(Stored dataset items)
--- START ---
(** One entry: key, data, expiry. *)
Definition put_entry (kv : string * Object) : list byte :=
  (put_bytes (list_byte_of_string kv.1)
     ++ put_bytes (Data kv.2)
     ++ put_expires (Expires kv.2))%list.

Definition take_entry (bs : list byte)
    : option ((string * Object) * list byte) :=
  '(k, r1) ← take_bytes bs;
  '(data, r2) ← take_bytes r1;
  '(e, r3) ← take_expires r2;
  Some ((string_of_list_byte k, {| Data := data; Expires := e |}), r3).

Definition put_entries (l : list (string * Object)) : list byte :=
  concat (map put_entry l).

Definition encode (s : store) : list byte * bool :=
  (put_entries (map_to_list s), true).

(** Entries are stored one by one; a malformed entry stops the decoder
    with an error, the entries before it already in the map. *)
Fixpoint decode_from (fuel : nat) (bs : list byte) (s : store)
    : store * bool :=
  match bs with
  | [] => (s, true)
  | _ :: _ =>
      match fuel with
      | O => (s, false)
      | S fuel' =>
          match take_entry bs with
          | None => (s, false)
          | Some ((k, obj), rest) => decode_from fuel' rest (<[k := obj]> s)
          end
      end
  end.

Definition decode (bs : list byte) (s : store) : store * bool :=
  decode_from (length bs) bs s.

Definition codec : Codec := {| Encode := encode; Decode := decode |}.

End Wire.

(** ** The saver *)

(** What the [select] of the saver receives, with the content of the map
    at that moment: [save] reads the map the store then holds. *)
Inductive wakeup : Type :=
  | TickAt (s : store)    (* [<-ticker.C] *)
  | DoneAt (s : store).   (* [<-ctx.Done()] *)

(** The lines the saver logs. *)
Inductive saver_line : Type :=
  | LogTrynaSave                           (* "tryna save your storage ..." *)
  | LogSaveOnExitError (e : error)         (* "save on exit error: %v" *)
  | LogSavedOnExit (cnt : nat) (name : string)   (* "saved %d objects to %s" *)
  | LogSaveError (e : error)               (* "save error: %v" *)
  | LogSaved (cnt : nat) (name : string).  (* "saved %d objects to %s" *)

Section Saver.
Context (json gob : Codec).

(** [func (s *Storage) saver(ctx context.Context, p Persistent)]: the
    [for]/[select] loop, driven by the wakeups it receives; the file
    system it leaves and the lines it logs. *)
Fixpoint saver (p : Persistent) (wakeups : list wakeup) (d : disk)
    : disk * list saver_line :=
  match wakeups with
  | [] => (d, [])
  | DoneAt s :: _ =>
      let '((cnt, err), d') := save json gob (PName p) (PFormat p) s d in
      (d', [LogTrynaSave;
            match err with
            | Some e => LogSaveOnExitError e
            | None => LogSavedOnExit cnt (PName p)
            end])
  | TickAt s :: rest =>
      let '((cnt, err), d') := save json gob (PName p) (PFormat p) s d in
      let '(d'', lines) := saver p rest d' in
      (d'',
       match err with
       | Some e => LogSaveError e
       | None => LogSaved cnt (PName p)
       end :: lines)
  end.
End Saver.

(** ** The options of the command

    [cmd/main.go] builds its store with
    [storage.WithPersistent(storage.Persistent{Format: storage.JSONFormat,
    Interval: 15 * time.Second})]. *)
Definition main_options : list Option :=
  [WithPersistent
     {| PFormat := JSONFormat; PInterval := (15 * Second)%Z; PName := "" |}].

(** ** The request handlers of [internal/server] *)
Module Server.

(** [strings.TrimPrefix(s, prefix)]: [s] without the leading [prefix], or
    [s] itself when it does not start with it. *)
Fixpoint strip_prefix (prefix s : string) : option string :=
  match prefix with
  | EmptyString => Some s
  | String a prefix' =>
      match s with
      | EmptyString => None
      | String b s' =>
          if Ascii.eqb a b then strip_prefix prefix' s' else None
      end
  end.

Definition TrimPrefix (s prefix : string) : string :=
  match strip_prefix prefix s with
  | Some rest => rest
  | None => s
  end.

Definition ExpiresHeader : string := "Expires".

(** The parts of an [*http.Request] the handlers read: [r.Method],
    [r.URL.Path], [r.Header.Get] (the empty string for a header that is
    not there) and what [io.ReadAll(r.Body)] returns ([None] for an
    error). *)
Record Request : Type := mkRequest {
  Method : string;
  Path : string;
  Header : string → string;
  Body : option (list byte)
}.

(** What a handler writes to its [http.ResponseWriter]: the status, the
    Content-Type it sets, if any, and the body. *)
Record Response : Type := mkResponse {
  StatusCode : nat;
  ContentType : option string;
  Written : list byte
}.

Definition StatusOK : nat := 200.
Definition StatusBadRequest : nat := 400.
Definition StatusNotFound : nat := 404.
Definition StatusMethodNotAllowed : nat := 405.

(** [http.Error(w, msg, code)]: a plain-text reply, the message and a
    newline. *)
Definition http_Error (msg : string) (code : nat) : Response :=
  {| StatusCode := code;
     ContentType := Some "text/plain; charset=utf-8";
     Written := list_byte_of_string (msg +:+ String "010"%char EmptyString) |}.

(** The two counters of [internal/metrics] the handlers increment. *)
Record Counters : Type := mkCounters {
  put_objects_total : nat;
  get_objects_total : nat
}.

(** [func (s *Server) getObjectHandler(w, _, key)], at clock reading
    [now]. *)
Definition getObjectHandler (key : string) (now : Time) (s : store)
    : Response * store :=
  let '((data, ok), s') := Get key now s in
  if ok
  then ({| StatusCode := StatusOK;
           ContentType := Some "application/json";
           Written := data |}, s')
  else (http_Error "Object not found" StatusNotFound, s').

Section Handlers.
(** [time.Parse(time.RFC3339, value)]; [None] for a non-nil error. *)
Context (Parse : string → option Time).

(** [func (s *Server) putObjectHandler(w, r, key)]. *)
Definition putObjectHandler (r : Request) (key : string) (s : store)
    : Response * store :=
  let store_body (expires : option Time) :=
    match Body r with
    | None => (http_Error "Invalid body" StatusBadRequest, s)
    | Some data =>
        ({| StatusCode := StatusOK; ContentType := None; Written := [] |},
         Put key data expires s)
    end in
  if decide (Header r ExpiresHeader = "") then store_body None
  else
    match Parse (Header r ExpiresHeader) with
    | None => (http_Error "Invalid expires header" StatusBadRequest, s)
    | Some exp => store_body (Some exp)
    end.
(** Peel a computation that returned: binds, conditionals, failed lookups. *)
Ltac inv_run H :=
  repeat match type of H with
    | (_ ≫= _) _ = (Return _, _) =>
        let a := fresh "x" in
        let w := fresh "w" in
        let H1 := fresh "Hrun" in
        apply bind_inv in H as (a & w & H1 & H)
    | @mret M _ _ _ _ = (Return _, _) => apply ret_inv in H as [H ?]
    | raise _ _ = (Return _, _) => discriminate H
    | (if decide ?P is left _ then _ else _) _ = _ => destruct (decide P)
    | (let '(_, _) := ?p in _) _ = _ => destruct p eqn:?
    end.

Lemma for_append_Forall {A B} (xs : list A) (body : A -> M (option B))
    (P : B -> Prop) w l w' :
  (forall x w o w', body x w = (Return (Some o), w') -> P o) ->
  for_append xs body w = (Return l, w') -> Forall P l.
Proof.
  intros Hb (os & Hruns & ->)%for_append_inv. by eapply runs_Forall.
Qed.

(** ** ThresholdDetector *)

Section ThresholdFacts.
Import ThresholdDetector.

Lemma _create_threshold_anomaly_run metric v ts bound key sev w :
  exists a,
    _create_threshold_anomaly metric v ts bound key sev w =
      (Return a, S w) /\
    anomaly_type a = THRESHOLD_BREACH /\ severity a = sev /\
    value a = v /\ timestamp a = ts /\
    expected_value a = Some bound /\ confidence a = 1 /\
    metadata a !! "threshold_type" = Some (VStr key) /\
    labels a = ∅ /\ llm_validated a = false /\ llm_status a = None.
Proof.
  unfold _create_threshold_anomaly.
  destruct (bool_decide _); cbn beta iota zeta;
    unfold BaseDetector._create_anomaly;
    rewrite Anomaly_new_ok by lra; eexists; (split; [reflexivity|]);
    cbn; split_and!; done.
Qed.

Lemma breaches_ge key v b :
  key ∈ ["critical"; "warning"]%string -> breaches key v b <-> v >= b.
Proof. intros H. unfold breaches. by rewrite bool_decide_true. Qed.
--- END ---
### WHAT YOU NEED TO DO
Each line of the records above, from the first through the one containing "r3) ← take_expires r2;", is to be retyped exactly; no other line belongs.

### REPLY TO THE TASK
(** One entry: key, data, expiry. *)
Definition put_entry (kv : string * Object) : list byte :=
  (put_bytes (list_byte_of_string kv.1)
     ++ put_bytes (Data kv.2)
     ++ put_expires (Expires kv.2))%list.

Definition take_entry (bs : list byte)
    : option ((string * Object) * list byte) :=
  '(k, r1) ← take_bytes bs;
  '(data, r2) ← take_bytes r1;
  '(e, r3) ← take_expires r2;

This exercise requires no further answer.